Data to use:
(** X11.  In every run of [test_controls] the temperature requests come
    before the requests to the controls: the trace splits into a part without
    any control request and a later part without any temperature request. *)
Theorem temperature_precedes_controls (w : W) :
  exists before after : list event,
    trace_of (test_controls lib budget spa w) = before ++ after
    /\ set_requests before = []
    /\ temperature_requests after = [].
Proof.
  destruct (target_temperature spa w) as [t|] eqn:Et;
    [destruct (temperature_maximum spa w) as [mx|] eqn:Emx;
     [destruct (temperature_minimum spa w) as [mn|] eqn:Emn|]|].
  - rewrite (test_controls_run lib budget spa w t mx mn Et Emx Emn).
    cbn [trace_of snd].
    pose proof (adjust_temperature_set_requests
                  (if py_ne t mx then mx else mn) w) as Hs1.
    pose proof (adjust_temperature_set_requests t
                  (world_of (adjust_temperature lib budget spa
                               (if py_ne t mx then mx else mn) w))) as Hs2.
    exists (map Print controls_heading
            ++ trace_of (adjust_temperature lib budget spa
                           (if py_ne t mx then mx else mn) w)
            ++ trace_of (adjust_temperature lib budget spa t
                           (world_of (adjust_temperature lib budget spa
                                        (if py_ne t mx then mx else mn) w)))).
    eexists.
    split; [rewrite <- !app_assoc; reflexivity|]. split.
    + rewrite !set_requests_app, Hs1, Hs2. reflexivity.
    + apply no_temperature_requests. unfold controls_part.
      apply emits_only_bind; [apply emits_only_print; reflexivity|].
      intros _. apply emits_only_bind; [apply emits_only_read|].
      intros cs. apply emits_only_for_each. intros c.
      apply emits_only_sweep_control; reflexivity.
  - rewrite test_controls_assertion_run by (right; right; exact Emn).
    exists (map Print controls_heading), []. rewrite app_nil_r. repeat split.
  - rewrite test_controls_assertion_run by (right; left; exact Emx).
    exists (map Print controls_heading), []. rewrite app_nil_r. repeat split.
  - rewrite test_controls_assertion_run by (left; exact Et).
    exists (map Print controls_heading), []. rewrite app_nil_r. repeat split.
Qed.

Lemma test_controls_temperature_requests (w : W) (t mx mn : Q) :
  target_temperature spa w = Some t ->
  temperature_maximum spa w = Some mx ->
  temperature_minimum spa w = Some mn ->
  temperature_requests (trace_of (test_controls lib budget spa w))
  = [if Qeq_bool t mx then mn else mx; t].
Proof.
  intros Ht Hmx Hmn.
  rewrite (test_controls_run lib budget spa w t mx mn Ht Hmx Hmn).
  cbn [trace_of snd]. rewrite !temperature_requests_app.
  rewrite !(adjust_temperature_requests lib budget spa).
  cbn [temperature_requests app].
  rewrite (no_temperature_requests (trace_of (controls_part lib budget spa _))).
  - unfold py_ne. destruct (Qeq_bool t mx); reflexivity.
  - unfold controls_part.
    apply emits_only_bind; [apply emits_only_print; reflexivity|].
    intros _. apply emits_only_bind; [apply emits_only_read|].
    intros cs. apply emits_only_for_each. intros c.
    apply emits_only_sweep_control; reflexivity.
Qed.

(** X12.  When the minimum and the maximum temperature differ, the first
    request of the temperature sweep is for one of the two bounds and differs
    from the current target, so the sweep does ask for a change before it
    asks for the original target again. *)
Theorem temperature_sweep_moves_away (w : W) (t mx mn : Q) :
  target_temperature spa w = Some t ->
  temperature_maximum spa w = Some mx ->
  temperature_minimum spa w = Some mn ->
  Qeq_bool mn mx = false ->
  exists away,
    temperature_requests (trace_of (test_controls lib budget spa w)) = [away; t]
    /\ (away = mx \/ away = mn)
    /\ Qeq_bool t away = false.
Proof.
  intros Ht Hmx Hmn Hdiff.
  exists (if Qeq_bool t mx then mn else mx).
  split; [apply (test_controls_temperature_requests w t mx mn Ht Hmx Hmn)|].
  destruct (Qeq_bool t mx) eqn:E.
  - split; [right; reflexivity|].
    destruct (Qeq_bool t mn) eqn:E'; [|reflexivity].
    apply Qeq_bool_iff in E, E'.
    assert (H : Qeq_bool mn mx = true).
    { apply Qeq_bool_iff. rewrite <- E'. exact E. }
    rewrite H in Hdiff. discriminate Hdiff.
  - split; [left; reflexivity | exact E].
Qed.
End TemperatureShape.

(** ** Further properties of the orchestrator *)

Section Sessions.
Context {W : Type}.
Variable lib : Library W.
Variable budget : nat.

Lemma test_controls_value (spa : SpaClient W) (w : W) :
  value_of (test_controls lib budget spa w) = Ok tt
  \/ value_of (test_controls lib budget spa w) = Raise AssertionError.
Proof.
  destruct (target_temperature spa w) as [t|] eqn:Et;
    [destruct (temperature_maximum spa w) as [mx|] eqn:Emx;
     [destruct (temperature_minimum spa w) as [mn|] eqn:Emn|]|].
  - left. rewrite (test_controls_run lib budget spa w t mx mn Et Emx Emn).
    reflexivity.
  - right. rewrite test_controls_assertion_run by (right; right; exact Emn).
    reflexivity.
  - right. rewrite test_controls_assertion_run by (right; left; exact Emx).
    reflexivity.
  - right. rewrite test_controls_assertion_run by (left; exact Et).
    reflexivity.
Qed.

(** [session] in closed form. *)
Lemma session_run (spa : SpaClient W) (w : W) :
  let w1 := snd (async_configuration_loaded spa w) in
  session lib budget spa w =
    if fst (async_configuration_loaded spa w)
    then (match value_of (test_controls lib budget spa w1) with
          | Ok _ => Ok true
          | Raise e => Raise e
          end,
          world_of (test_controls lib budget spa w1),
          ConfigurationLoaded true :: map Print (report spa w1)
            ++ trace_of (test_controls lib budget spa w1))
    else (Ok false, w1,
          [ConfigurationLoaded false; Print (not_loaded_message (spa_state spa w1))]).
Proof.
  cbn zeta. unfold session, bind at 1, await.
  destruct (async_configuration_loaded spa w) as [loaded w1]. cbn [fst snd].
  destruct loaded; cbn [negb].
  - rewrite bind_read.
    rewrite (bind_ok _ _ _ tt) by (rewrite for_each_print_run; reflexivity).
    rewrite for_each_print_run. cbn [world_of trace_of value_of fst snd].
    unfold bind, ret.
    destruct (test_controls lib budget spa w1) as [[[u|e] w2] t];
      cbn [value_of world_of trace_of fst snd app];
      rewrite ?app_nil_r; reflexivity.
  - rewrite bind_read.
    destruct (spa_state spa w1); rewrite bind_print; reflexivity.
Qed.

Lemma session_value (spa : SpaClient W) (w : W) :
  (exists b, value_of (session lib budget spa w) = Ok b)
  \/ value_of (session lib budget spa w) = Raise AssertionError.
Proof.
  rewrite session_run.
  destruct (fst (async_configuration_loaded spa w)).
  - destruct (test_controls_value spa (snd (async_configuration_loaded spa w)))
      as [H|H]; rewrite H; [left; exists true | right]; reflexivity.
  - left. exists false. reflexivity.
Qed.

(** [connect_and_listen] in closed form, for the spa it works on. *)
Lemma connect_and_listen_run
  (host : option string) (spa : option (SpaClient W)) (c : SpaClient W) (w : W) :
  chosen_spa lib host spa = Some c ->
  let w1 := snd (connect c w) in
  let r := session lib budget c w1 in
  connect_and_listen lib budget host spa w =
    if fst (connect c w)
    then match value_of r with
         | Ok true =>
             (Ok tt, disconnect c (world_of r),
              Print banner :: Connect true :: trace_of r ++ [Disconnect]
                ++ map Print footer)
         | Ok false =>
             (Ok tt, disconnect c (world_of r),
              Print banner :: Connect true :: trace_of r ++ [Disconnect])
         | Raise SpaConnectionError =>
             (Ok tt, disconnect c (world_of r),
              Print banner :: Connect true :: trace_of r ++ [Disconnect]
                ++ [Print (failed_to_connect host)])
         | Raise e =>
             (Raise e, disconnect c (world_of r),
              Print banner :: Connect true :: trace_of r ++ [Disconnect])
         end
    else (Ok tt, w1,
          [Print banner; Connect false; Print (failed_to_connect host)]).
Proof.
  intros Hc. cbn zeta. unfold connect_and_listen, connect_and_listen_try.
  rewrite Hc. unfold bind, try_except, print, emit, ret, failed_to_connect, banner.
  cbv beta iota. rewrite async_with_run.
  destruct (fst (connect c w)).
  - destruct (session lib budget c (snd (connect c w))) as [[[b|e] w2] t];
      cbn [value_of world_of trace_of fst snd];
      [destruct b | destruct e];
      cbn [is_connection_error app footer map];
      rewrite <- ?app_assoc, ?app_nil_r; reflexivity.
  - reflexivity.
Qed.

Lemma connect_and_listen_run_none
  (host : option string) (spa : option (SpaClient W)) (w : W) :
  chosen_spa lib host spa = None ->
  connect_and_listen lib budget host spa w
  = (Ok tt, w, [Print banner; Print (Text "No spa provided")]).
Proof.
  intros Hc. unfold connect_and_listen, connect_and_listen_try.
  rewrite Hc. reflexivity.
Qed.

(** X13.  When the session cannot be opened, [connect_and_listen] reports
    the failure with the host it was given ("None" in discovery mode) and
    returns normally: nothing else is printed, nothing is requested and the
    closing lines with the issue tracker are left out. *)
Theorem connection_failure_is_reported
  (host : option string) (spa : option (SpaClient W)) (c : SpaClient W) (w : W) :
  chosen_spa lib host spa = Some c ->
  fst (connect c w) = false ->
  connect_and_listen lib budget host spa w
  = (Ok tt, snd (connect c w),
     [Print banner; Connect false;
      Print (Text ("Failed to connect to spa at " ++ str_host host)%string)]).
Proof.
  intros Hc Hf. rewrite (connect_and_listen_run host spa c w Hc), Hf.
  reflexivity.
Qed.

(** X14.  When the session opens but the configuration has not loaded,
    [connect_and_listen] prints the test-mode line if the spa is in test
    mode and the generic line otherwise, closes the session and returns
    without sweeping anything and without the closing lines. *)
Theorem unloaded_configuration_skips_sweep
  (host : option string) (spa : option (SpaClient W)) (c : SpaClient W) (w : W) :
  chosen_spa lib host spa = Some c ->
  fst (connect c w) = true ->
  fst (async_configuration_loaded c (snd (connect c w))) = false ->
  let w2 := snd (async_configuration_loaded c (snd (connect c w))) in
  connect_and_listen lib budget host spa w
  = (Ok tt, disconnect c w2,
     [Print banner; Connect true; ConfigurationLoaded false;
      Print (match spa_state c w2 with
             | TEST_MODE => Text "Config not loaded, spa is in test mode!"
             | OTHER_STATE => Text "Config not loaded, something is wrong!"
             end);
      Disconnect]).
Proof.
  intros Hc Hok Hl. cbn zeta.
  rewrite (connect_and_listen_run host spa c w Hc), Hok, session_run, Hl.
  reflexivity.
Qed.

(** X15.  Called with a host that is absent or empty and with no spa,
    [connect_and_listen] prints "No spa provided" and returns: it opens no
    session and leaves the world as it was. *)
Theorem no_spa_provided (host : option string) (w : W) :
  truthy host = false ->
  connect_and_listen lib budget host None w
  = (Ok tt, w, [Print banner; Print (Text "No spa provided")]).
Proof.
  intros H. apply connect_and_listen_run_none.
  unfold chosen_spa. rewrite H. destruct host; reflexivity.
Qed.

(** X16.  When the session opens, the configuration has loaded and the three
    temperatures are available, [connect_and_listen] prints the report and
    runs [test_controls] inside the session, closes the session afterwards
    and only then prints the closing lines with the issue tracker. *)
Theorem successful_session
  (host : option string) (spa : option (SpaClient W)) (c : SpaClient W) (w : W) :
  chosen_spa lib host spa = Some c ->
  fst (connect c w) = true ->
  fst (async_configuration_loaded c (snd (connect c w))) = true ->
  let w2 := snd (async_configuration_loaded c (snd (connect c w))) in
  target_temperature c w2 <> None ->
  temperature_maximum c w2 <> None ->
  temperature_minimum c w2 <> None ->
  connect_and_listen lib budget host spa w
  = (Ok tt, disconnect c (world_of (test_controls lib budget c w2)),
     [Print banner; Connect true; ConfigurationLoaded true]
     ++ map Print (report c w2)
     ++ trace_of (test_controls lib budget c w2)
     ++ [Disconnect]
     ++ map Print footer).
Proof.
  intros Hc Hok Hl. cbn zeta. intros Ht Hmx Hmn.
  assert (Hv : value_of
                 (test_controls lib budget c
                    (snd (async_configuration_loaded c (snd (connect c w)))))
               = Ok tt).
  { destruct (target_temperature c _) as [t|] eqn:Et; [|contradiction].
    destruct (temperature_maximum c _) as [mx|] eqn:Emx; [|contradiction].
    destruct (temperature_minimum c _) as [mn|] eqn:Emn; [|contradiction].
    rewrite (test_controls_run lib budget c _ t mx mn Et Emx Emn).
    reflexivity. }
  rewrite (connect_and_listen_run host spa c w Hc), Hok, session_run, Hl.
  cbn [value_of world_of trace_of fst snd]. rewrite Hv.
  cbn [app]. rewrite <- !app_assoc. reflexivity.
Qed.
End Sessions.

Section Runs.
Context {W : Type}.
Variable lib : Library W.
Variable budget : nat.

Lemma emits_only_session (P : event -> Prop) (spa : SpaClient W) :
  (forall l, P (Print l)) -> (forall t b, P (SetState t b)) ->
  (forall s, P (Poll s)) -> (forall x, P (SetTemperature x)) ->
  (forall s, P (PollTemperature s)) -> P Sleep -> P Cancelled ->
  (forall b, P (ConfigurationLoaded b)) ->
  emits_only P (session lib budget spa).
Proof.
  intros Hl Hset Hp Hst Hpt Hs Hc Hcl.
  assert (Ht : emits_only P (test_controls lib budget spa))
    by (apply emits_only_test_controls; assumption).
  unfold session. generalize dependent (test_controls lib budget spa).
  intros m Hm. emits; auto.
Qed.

Problem statement:
All that is wanted is a faithful reproduction of the line above with "intros H. apply", the line with "Lemma emits_only_session (P", and every line in between.

Solution to this problem:
  intros H. apply connect_and_listen_run_none.
  unfold chosen_spa. rewrite H. destruct host; reflexivity.
Qed.

(** X16.  When the session opens, the configuration has loaded and the three
    temperatures are available, [connect_and_listen] prints the report and
    runs [test_controls] inside the session, closes the session afterwards
    and only then prints the closing lines with the issue tracker. *)
Theorem successful_session
  (host : option string) (spa : option (SpaClient W)) (c : SpaClient W) (w : W) :
  chosen_spa lib host spa = Some c ->
  fst (connect c w) = true ->
  fst (async_configuration_loaded c (snd (connect c w))) = true ->
  let w2 := snd (async_configuration_loaded c (snd (connect c w))) in
  target_temperature c w2 <> None ->
  temperature_maximum c w2 <> None ->
  temperature_minimum c w2 <> None ->
  connect_and_listen lib budget host spa w
  = (Ok tt, disconnect c (world_of (test_controls lib budget c w2)),
     [Print banner; Connect true; ConfigurationLoaded true]
     ++ map Print (report c w2)
     ++ trace_of (test_controls lib budget c w2)
     ++ [Disconnect]
     ++ map Print footer).
Proof.
  intros Hc Hok Hl. cbn zeta. intros Ht Hmx Hmn.
  assert (Hv : value_of
                 (test_controls lib budget c
                    (snd (async_configuration_loaded c (snd (connect c w)))))
               = Ok tt).
  { destruct (target_temperature c _) as [t|] eqn:Et; [|contradiction].
    destruct (temperature_maximum c _) as [mx|] eqn:Emx; [|contradiction].
    destruct (temperature_minimum c _) as [mn|] eqn:Emn; [|contradiction].
    rewrite (test_controls_run lib budget c _ t mx mn Et Emx Emn).
    reflexivity. }
  rewrite (connect_and_listen_run host spa c w Hc), Hok, session_run, Hl.
  cbn [value_of world_of trace_of fst snd]. rewrite Hv.
  cbn [app]. rewrite <- !app_assoc. reflexivity.
Qed.
End Sessions.

Section Runs.
Context {W : Type}.
Variable lib : Library W.
Variable budget : nat.

Lemma emits_only_session (P : event -> Prop) (spa : SpaClient W) :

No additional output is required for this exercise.